The complex [Rh(NBD)(PMe2Ph)3]BF4 (2; NBD = norbornadiene) has been found to serve as a precatalyst for the hydrogenation of carbon dioxide to formic acid at moderate temperatures in THF solution, with turnover numbers of 10-60/day. Water accelerates formic acid production, whereas PMe2Ph is an inhibitor. Kinetic studies show that the rate of formic acid appearance is first order each in [2], p(H-2), and p(CO2) in the range 50-300 psi (following prehydrogenation). In situ high-pressure IR and NMR experiments reveal that the addition of H-2 to [Rh(NBD)(PMe2Ph)3]BF4 (2) produces rhodium dihydride complexes [H2Rh(PMe2Ph)3(S)]BF4 (4, 5; S = H2O, THF) and [H2Rh(PMe2Ph)4]BF4 (3). IR and NMR studies of the reaction of 3-5 with CO2 indicate that 3 is unreactive toward CO2 but that 4 and 5 insert CO2 to give species 6 and 7, formulated as formato complexes [HRh(S)(PMe2Ph)2(eta-2-OCHO)]BF4 and [HRh(S)1,2(PMe2Ph)3,2(eta-1-OCHO)]BF4, respectively; complexes 6 and 7 are also detected under catalytic conditions by IR spectroscopy.
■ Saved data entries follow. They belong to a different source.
(* ===== verification/External.v ===== *)
(** Interfaces of the code the LibOS calls but does not contain.

    Each class states the operations the sources use of a third-party crate and
    what the crate documents about them; definitions that use the crate take
    the class as an argument. The instances show that the interfaces can be
    implemented and let concrete examples compute. *)

From Stdlib Require Import Sorted.
From S2P Require Import Prelude Errno.

(** * The bitflags crate

    [bitflags! { pub struct F : u32 { const A = 1; ... } }] generates
    [F::from_bits], which accepts the bits that are a union of declared flags,
    [F::from_bits_truncate], which drops all others, [F::contains], which tests
    that all bits of the argument are set, and [F::remove], which clears them. The first argument of
    [bf_from_bits] and [bf_from_bits_truncate] is the union of the declared flags. *)
Class Bitflags := {
  bf_from_bits : Z -> Z -> option Z;
  bf_from_bits_truncate : Z -> Z -> Z;
  bf_contains : Z -> Z -> bool;
  bf_remove : Z -> Z -> Z;
  bf_from_bits_law all bits :
    bf_from_bits all bits = if Z.ldiff bits all =? 0 then Some bits else None;
  bf_from_bits_truncate_law all bits : bf_from_bits_truncate all bits = Z.land bits all;
  bf_contains_law self other :
    bf_contains self other = (Z.land self other =? other);
  bf_remove_law self other : bf_remove self other = Z.ldiff self other;
}.

Definition bitflags_bits : Bitflags := {|
  bf_from_bits all bits := if Z.ldiff bits all =? 0 then Some bits else None;
  bf_from_bits_truncate all bits := Z.land bits all;
  bf_contains self other := Z.land self other =? other;
  bf_remove self other := Z.ldiff self other;
  bf_from_bits_law all bits := eq_refl;
  bf_from_bits_truncate_law all bits := eq_refl;
  bf_contains_law self other := eq_refl;
  bf_remove_law self other := eq_refl;
|}.

(** * The bitvec crate

    A [BitVec] is a growable sequence of bits; [bv_bits] is what iterating over
    it yields. [bv_fill_range v i n b] is [v[i..i + n].fill(b)],
    [bv_copy_range v i w j n] is [v[i..i + n].copy_from_bitslice(&w[j..j + n])]
    and [bv_split_off v i] the vector [v.split_off(i)] returns; the callers check
    the bounds, outside which these panic. *)
Class BitVecs := {
  BitVec : Type;
  bv_bits : BitVec -> list bool;
  bv_repeat : bool -> nat -> BitVec;
  bv_fill : BitVec -> bool -> BitVec;
  bv_fill_range : BitVec -> nat -> nat -> bool -> BitVec;
  bv_copy_range : BitVec -> nat -> BitVec -> nat -> nat -> BitVec;
  bv_split_off : BitVec -> nat -> BitVec;
  bv_truncate : BitVec -> nat -> BitVec;
  bv_all : BitVec -> bool;
  bv_any : BitVec -> bool;
  bv_not_any : BitVec -> bool;
  bv_repeat_law b n : bv_bits (bv_repeat b n) = replicate n b;
  bv_fill_law v b : bv_bits (bv_fill v b) = replicate (length (bv_bits v)) b;
  bv_fill_range_law v i n b :
    (i + n <= length (bv_bits v))%nat ->
    bv_bits (bv_fill_range v i n b)
    = take i (bv_bits v) ++ replicate n b ++ drop (i + n) (bv_bits v);
  bv_copy_range_law v i w j n :
    (i + n <= length (bv_bits v))%nat -> (j + n <= length (bv_bits w))%nat ->
    bv_bits (bv_copy_range v i w j n)
    = take i (bv_bits v) ++ take n (drop j (bv_bits w)) ++ drop (i + n) (bv_bits v);
  bv_split_off_law v i :
    (i <= length (bv_bits v))%nat -> bv_bits (bv_split_off v i) = drop i (bv_bits v);
  bv_truncate_law v n : bv_bits (bv_truncate v n) = take n (bv_bits v);
  bv_all_law v : bv_all v = forallb (fun b => b) (bv_bits v);
  bv_any_law v : bv_any v = existsb (fun b => b) (bv_bits v);
  bv_not_any_law v : bv_not_any v = negb (existsb (fun b => b) (bv_bits v));
}.

#[refine] Definition bitvec_list : BitVecs := {|
  BitVec := list bool;
  bv_bits v := v;
  bv_repeat b n := replicate n b;
  bv_fill v b := replicate (length v) b;
  bv_fill_range v i n b := take i v ++ replicate n b ++ drop (i + n) v;
  bv_copy_range v i w j n := take i v ++ take n (drop j w) ++ drop (i + n) v;
  bv_split_off v i := drop i v;
  bv_truncate v n := take n v;
  bv_all v := forallb (fun b => b) v;
  bv_any v := existsb (fun b => b) v;
  bv_not_any v := negb (existsb (fun b => b) v);
|}.
Proof. all: reflexivity. Defined.

(** * Red-black trees of the intrusive-collections crate

    An [RBTree] keeps its elements ordered by a key; elements with equal keys are
    kept in the order of their insertion. [rb_iter] is the in-order iteration and
    a cursor is a position in it. [rb_insert] returns the tree and the position
    of the new element; [rb_remove] and [rb_replace] are [CursorMut::remove] and
    [replace_with] at a position; [rb_upper_bound] is [upper_bound(Included(k))],
    the last element whose key is at most [k]. *)
Definition key_sorted {A} (key : A -> Z) (l : list A) : Prop :=
  StronglySorted (fun x y => key x <= key y) l.

Class RBTrees := {
  RBTree : Type -> Type;
  rb_iter {A} : RBTree A -> list A;
  rb_new {A} : RBTree A;
  rb_insert {A} : (A -> Z) -> A -> RBTree A -> RBTree A * nat;
  rb_remove {A} : nat -> RBTree A -> RBTree A;
  rb_replace {A} : nat -> A -> RBTree A -> RBTree A;
  rb_upper_bound {A} : (A -> Z) -> Z -> RBTree A -> option nat;
  rb_new_law {A} : rb_iter (@rb_new A) = [];
  rb_insert_law {A} (key : A -> Z) x t :
    key_sorted key (rb_iter t) ->
    let (t', n) := rb_insert key x t in
    (n <= length (rb_iter t))%nat /\ rb_iter t' = vec_insert n x (rb_iter t)
    /\ Forall (fun y => key y <= key x) (take n (rb_iter t))
    /\ Forall (fun y => key x < key y) (drop n (rb_iter t));
  rb_remove_law {A} n (t : RBTree A) :
    (n < length (rb_iter t))%nat -> rb_iter (rb_remove n t) = vec_remove n (rb_iter t);
  rb_replace_law {A} n x (t : RBTree A) :
    (n < length (rb_iter t))%nat -> rb_iter (rb_replace n x t) = <[n := x]> (rb_iter t);
  rb_upper_bound_law {A} (key : A -> Z) k t :
    key_sorted key (rb_iter t) ->
    match rb_upper_bound key k t with
    | Some n => (n < length (rb_iter t))%nat
                /\ Forall (fun y => key y <= k) (take (S n) (rb_iter t))
                /\ Forall (fun y => k < key y) (drop (S n) (rb_iter t))
    | None => Forall (fun y => k < key y) (rb_iter t)
    end;
}.

(** The number of leading elements with a property. *)
Fixpoint leading {A} (p : A -> bool) (l : list A) : nat :=
  match l with
  | x :: l => if p x then S (leading p l) else 0%nat
  | [] => 0%nat
  end.

Lemma leading_spec {A} (key : A -> Z) k l :
  key_sorted key l ->
  let n := leading (fun y => key y <=? k) l in
  (n <= length l)%nat /\ Forall (fun y => key y <= k) (take n l)
  /\ Forall (fun y => k < key y) (drop n l).
Proof.
  unfold key_sorted. induction l as [|x l IH]; intros Hs; simpl; [done|].
  apply StronglySorted_inv in Hs as [Hs Hx]. destruct (IH Hs) as (Hle & Ht & Hd).
  destruct (key x <=? k) eqn:Hk; boolprop; simpl.
  - split_and!; [lia|by constructor|done].
  - split_and!; [lia|constructor|]. constructor; [lia|].
    eapply List.Forall_impl; [|done]. intros y ?. simpl in *. lia.
Qed.

#[refine] Definition rbtree_list : RBTrees := {|
  RBTree A := list A;
  rb_iter A l := l;
  rb_new A := [];
  rb_insert A key x l :=
    let n := leading (fun y => key y <=? key x) l in (vec_insert n x l, n);
  rb_remove A n l := vec_remove n l;
  rb_replace A n x l := <[n := x]> l;
  rb_upper_bound A key k l :=
    match leading (fun y => key y <=? k) l with 0%nat => None | S n => Some n end;
|}.
Proof.
  - done.
  - intros A key x l Hl. destruct (leading_spec key (key x) l Hl) as (? & ? & ?).
    split_and!; auto.
  - done.
  - done.
  - intros A key k l Hl. destruct (leading_spec key k l Hl) as (Hle & Ht & Hd).
    destruct (leading _ l) as [|n]; [by rewrite drop_0 in Hd|]. auto.
Defined.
Aquo dihydride complex 4 has been found to insert CO2 more rapidly than the THF complex 5. [H2Rh(PMe2Ph)3(S)]BF4(4,5) also catalyze the decomposition of formic acid to CO2 and H-2. Combined kinetic and spectroscopic results suggest that reductive elimination of formic acid from the intermediate formato complexes is the rate-limiting step in the catalytic cycle.